(Data entries)
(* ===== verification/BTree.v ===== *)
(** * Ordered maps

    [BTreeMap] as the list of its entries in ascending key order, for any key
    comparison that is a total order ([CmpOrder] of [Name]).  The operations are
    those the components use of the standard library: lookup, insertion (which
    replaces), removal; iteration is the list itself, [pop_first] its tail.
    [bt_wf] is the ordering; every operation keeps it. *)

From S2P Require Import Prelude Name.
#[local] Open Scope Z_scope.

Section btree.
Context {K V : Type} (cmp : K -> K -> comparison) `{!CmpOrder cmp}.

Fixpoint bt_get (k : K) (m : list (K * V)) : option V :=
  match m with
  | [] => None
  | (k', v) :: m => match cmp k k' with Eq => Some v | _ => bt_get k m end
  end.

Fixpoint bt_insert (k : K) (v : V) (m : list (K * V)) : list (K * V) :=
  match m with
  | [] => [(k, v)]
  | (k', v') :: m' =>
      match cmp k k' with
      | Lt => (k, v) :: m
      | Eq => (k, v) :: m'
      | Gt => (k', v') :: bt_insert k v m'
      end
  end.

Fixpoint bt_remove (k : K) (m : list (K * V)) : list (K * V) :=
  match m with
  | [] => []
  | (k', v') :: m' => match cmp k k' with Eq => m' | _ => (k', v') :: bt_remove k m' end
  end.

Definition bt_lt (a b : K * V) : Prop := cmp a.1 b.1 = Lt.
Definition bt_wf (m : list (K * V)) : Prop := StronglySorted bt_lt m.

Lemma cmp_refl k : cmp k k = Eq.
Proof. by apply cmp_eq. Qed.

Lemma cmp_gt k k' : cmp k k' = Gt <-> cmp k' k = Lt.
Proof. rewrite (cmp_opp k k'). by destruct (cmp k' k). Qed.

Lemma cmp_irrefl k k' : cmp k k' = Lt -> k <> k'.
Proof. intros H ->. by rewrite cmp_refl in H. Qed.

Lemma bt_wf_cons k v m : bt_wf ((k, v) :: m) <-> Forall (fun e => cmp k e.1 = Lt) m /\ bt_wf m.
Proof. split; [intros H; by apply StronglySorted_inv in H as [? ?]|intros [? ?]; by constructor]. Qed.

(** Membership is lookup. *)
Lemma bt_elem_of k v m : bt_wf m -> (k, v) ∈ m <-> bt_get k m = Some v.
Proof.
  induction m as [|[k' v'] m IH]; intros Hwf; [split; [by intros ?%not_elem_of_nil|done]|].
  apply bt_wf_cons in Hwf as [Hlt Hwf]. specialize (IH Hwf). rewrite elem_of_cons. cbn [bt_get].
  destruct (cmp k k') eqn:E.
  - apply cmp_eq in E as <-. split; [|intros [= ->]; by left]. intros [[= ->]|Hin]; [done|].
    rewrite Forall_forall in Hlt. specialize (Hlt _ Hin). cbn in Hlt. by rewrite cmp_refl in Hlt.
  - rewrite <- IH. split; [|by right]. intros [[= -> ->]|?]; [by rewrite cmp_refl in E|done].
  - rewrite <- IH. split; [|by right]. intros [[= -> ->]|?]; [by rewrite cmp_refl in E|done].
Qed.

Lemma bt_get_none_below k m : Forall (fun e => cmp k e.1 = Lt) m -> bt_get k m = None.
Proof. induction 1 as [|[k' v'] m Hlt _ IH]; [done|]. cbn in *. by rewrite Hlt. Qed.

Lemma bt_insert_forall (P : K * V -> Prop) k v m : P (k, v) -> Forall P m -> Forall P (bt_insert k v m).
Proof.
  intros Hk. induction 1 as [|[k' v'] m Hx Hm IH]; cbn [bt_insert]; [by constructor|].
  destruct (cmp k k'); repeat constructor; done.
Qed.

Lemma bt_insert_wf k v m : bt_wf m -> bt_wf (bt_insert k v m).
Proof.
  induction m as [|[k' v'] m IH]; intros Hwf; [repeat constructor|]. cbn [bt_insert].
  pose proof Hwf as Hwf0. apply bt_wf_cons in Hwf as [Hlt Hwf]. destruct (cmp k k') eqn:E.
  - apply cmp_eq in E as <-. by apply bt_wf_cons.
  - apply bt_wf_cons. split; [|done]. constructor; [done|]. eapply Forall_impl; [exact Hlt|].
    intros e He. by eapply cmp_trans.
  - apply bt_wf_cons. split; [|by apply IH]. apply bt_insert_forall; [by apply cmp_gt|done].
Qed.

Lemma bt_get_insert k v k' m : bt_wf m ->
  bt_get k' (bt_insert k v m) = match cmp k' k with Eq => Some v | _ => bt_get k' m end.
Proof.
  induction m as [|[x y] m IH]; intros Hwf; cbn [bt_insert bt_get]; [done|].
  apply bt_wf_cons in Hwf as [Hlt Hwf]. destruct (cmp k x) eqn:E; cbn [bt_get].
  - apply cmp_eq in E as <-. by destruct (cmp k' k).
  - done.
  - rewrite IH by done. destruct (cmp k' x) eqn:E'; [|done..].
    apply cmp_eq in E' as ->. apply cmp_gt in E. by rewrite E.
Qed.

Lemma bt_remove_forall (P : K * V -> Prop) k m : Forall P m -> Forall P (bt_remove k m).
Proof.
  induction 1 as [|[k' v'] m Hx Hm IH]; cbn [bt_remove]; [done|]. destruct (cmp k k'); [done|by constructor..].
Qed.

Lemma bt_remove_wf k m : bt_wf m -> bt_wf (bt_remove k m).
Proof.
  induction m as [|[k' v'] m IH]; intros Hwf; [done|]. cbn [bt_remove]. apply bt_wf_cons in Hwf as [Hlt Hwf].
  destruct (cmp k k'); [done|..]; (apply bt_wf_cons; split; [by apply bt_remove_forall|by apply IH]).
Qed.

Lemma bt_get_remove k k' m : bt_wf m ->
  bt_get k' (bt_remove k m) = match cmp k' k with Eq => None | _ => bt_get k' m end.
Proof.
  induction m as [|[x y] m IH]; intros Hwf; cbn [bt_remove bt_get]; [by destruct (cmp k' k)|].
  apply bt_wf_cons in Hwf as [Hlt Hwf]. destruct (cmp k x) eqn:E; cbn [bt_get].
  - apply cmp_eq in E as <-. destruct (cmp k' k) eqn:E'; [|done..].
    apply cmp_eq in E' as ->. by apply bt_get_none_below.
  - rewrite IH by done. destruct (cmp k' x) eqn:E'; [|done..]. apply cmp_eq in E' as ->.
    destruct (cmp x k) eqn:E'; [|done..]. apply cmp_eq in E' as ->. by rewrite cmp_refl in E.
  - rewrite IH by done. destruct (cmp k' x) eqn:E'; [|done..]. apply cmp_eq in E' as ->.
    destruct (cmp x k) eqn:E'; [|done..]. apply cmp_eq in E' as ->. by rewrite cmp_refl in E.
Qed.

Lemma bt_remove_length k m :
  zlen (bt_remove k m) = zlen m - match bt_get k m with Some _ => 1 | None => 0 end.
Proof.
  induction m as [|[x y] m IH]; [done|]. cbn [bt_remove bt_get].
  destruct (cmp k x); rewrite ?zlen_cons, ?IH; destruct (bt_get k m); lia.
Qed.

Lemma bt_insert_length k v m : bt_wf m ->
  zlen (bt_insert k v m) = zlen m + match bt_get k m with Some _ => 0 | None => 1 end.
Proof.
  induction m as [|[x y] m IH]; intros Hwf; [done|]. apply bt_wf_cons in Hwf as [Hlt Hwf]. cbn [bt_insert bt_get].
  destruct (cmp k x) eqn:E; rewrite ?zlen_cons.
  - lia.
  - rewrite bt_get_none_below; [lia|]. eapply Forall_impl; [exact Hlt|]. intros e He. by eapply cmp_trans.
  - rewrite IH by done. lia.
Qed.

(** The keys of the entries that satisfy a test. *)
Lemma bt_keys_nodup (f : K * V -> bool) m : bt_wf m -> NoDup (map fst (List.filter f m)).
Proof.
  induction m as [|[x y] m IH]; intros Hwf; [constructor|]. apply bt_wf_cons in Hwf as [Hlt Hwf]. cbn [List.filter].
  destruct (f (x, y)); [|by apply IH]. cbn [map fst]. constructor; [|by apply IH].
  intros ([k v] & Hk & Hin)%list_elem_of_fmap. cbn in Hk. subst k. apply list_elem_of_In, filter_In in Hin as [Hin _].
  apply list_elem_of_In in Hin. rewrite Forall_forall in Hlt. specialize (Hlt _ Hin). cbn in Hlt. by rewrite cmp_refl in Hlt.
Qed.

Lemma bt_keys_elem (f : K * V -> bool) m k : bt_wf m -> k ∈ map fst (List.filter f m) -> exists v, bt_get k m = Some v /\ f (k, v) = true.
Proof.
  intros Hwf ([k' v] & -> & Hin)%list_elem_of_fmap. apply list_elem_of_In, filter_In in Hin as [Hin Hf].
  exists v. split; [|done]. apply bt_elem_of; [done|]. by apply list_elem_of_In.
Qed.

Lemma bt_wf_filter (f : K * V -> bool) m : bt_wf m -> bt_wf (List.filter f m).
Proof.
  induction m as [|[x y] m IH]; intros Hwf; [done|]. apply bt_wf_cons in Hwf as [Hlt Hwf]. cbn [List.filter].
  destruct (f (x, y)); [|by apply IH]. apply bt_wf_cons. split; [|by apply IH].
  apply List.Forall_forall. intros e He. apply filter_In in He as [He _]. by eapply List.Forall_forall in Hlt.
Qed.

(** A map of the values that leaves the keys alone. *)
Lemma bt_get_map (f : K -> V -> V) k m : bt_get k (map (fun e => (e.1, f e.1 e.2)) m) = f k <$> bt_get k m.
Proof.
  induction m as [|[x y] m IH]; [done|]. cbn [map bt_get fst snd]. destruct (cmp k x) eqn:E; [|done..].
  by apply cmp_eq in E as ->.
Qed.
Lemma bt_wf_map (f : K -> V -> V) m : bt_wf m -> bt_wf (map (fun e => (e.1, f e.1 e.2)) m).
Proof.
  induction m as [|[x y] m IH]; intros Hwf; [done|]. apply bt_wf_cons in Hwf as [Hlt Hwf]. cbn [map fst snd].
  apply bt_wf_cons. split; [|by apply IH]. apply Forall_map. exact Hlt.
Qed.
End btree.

> What this task involves
Give again, exactly as written, every line from the first one above through the line that has "Lemma cmp_irrefl k" in it.

> Reply to the exercise
(* ===== verification/BTree.v ===== *)
(** * Ordered maps

    [BTreeMap] as the list of its entries in ascending key order, for any key
    comparison that is a total order ([CmpOrder] of [Name]).  The operations are
    those the components use of the standard library: lookup, insertion (which
    replaces), removal; iteration is the list itself, [pop_first] its tail.
    [bt_wf] is the ordering; every operation keeps it. *)

From S2P Require Import Prelude Name.
#[local] Open Scope Z_scope.

Section btree.
Context {K V : Type} (cmp : K -> K -> comparison) `{!CmpOrder cmp}.

Fixpoint bt_get (k : K) (m : list (K * V)) : option V :=
  match m with
  | [] => None
  | (k', v) :: m => match cmp k k' with Eq => Some v | _ => bt_get k m end
  end.

Fixpoint bt_insert (k : K) (v : V) (m : list (K * V)) : list (K * V) :=
  match m with
  | [] => [(k, v)]
  | (k', v') :: m' =>
      match cmp k k' with
      | Lt => (k, v) :: m
      | Eq => (k, v) :: m'
      | Gt => (k', v') :: bt_insert k v m'
      end
  end.

Fixpoint bt_remove (k : K) (m : list (K * V)) : list (K * V) :=
  match m with
  | [] => []
  | (k', v') :: m' => match cmp k k' with Eq => m' | _ => (k', v') :: bt_remove k m' end
  end.

Definition bt_lt (a b : K * V) : Prop := cmp a.1 b.1 = Lt.
Definition bt_wf (m : list (K * V)) : Prop := StronglySorted bt_lt m.

Lemma cmp_refl k : cmp k k = Eq.
Proof. by apply cmp_eq. Qed.

Lemma cmp_gt k k' : cmp k k' = Gt <-> cmp k' k = Lt.
Proof. rewrite (cmp_opp k k'). by destruct (cmp k' k). Qed.

Lemma cmp_irrefl k k' : cmp k k' = Lt -> k <> k'.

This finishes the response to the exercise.